--- Assignment ---
Transcribe, exactly as they appear, only the lines from the one holding "Definition in_rng (lo" through the end of the entries below.

--- Exercise material ---
......

(** * PHP_Taint_Slice: the cross-file slicer [function_call_chain_slicer.py]

    A shallow embedding of the function locator, the call extractor, the
    source/sink scanner, the include resolver and the assembler in [main],
    followed by the properties of the specification that were checked
    against it.

    Conventions of the embedding.
    - A Python [str] is a [string]; a character is a code point below 256.
      File text is the text as Python hands it over: decoded, with the
      universal-newline translation already applied.
    - Python integers are [Z]; positions inside a string are [nat].
    - A [dict] is an association list in insertion order with unique keys.
    - The regular expressions written in the source are values of [Re.regex]
      and are run by a backtracking matcher that lists the successes in
      the priority order of Python's [re] module. *)

From Stdlib Require Import String Ascii List ZArith Lia Bool Arith DecimalString.
Import ListNotations.

Set Implicit Arguments.

(* ------------------------------------------------------------------------- *)
(** ** Characters and strings *)

Module Str.

Definition chars (s : string) : list ascii := list_ascii_of_string s.
Definition of_chars (l : list ascii) : string := string_of_list_ascii l.

Definition code (c : ascii) : nat := nat_of_ascii c.

Definition between (lo hi n : nat) : bool := (lo <=? n) && (n <=? hi).

(** [str.isspace] and the class [\s] of a [str] pattern, below code point
    256: TAB..CR, FS..US, SPACE, NEL and NBSP. *)
Definition is_space (c : ascii) : bool :=
  let n := code c in
  between 9 13 n || between 28 32 n || (n =? 133) || (n =? 160).

Definition lower (c : ascii) : ascii :=
  let n := code c in
  if between 65 90 n then ascii_of_nat (n + 32) else c.

Definition upper (c : ascii) : ascii :=
  let n := code c in
  if between 97 122 n then ascii_of_nat (n - 32) else c.

Fixpoint dropwhile (p : ascii -> bool) (l : list ascii) : list ascii :=
  match l with
  | c :: l' => if p c then dropwhile p l' else l
  | [] => []
  end.

Definition lstrip_chars (l : list ascii) : list ascii := dropwhile is_space l.
Definition rstrip_chars (l : list ascii) : list ascii :=
  rev (dropwhile is_space (rev l)).

(** [s.strip()] *)
Definition strip (s : string) : string :=
  of_chars (rstrip_chars (lstrip_chars (chars s))).

(** [s.startswith(p)] *)
Definition startswith (s p : string) : bool := String.prefix p s.

Fixpoint prefix_chars (p l : list ascii) : bool :=
  match p, l with
  | [], _ => true
  | a :: p', b :: l' => Ascii.eqb a b && prefix_chars p' l'
  | _ :: _, [] => false
  end.

(** [s.endswith(p)] *)
Definition endswith (s p : string) : bool :=
  prefix_chars (rev (chars p)) (rev (chars s)).

(** Python truthiness of a string. *)
Definition nonempty (s : string) : bool :=
  match s with EmptyString => false | String _ _ => true end.

Definition newline : ascii := ascii_of_nat 10.

(** [f.readlines()]: the text cut after every newline, the newline kept. *)
Fixpoint split_lines (cur : list ascii) (l : list ascii) : list string :=
  match l with
  | [] => match cur with [] => [] | _ :: _ => [of_chars (rev cur)] end
  | c :: l' =>
      if Ascii.eqb c newline
      then of_chars (rev (c :: cur)) :: split_lines [] l'
      else split_lines (c :: cur) l'
  end.

Definition readlines (text : string) : list string := split_lines [] (chars text).

(** [x in l] for a list of strings. *)
Definition mem (x : string) (l : list string) : bool :=
  existsb (String.eqb x) l.

End Str.

(* ------------------------------------------------------------------------- *)
(** ** Regular expressions of the source, with Python's matching order *)

Module Re.

(** Character classes. *)
Inductive cls : Type :=
| Ch (c : ascii)            (* one literal character *)
| Rng (lo hi : ascii)       (* lo-hi inside a set *)
| Space                     (* \s *)
| Or (a b : cls)            (* members of one set *)
| Neg (a : cls).            (* [^...] *)

Definition in_rng (lo hi x : ascii) : bool :=
  Str.between (Str.code lo) (Str.code hi) (Str.code x).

......

--- Output for this task ---
Definition in_rng (lo hi x : ascii) : bool :=
  Str.between (Str.code lo) (Str.code hi) (Str.code x).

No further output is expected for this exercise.